* _ABOUT THIS EXERCISE_:
Repeat exactly the lines of the entries below from the one with "(* ===== verification/DexSmaliProofs.v" through the one with "Definition made (w", both ends included, and nothing else.

--- SUPPLIED ENTRIES ---

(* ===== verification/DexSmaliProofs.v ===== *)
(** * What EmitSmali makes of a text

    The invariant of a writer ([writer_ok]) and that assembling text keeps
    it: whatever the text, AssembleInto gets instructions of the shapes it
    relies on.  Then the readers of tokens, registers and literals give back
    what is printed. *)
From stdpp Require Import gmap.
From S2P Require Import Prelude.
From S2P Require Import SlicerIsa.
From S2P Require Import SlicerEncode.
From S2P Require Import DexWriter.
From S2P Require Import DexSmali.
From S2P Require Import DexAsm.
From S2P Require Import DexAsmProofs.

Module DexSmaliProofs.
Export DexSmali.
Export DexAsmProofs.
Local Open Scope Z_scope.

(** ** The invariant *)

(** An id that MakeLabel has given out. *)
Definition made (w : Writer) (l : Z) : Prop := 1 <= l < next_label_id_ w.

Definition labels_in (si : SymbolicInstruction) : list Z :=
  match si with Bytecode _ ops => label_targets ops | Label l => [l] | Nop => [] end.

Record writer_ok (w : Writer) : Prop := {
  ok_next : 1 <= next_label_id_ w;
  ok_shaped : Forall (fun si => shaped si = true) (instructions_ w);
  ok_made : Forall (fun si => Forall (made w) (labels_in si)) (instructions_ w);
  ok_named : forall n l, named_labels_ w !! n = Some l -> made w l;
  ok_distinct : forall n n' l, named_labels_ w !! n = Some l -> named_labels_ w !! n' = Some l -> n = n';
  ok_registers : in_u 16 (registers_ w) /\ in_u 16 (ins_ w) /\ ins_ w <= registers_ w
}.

---
--- SUPPLIED ENTRIES ---

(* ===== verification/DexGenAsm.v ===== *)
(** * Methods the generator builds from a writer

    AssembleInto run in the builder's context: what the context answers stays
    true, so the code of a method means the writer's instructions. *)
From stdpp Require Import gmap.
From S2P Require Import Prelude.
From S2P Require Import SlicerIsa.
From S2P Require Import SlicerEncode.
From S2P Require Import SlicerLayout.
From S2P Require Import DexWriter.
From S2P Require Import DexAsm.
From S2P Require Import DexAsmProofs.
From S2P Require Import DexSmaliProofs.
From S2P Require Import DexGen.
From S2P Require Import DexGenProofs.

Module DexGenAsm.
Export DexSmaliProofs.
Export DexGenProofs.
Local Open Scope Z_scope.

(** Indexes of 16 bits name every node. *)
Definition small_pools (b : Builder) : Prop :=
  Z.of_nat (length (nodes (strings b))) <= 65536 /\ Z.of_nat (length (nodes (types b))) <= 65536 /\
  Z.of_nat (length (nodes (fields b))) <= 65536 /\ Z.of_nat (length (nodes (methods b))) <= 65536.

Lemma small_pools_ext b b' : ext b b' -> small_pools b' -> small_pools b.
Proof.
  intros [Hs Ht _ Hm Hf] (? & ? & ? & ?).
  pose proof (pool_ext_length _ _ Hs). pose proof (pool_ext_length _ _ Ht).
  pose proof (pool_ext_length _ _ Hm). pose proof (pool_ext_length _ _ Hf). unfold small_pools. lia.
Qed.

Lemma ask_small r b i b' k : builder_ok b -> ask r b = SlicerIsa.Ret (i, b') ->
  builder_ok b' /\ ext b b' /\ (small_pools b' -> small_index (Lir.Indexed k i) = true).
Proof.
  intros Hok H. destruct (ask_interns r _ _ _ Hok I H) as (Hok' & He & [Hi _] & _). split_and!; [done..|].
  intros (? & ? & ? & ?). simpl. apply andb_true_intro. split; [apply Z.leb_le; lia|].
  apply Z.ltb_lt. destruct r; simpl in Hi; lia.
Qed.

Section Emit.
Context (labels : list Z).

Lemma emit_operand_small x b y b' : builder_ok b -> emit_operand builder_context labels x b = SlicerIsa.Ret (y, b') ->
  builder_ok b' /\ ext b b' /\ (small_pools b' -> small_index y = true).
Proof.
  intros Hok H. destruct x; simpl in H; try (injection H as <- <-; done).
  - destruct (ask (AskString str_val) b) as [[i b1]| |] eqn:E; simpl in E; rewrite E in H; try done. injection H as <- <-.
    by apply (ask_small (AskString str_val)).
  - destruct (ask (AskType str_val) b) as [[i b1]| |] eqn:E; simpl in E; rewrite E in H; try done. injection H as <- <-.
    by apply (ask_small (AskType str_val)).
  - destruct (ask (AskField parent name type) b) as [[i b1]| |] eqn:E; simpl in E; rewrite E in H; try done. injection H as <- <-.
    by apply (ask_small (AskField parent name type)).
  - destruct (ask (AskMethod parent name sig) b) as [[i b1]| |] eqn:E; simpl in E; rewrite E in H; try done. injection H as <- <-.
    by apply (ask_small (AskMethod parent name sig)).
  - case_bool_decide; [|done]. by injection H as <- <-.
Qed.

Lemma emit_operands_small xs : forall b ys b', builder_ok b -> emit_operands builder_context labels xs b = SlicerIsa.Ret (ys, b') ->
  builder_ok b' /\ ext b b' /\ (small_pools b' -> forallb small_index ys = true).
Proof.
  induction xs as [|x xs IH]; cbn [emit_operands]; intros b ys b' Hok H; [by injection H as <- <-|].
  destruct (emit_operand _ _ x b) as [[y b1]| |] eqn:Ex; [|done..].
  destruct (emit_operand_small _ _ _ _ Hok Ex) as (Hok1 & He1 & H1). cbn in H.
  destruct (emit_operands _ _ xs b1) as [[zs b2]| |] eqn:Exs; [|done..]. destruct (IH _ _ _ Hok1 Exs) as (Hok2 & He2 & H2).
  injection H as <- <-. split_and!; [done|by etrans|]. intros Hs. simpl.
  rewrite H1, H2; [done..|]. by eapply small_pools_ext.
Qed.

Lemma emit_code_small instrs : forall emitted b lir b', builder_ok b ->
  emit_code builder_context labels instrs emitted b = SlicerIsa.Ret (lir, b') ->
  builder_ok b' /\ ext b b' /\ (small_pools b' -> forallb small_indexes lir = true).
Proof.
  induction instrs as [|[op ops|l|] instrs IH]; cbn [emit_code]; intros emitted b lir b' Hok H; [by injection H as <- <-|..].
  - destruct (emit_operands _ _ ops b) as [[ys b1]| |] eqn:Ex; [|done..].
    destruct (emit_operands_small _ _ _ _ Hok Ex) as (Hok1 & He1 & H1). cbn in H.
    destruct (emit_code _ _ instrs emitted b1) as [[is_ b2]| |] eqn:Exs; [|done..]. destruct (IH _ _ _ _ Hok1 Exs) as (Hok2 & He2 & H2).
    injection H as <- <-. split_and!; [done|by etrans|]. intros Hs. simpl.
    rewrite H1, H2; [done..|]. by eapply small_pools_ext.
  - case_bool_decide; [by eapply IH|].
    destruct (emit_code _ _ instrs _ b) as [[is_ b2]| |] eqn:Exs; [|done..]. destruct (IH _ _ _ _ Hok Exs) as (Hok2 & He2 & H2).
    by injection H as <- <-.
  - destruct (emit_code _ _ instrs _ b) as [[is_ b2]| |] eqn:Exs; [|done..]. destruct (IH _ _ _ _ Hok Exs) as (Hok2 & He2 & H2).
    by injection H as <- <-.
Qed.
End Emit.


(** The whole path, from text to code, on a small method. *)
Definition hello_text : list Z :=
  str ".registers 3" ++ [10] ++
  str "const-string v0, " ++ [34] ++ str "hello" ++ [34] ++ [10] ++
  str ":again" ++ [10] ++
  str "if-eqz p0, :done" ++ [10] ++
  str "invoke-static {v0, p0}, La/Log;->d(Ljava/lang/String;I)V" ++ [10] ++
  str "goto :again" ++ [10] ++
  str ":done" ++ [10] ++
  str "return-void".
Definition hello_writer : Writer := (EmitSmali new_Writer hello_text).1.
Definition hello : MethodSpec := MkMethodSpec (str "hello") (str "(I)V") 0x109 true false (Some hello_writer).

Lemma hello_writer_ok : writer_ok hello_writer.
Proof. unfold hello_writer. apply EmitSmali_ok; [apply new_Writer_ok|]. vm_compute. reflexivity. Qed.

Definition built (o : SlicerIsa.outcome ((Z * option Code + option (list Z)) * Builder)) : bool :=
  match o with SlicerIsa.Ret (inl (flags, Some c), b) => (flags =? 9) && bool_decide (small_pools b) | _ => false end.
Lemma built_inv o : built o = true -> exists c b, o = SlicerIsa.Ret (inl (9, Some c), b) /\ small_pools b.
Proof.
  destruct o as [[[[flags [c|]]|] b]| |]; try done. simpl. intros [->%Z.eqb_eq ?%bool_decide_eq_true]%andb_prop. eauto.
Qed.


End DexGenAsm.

---

* _RESULT BELOW_:
(* ===== verification/DexSmaliProofs.v ===== *)
(** * What EmitSmali makes of a text

    The invariant of a writer ([writer_ok]) and that assembling text keeps
    it: whatever the text, AssembleInto gets instructions of the shapes it
    relies on.  Then the readers of tokens, registers and literals give back
    what is printed. *)
From stdpp Require Import gmap.
From S2P Require Import Prelude.
From S2P Require Import SlicerIsa.
From S2P Require Import SlicerEncode.
From S2P Require Import DexWriter.
From S2P Require Import DexSmali.
From S2P Require Import DexAsm.
From S2P Require Import DexAsmProofs.

Module DexSmaliProofs.
Export DexSmali.
Export DexAsmProofs.
Local Open Scope Z_scope.

(** ** The invariant *)

(** An id that MakeLabel has given out. *)
Definition made (w : Writer) (l : Z) : Prop := 1 <= l < next_label_id_ w.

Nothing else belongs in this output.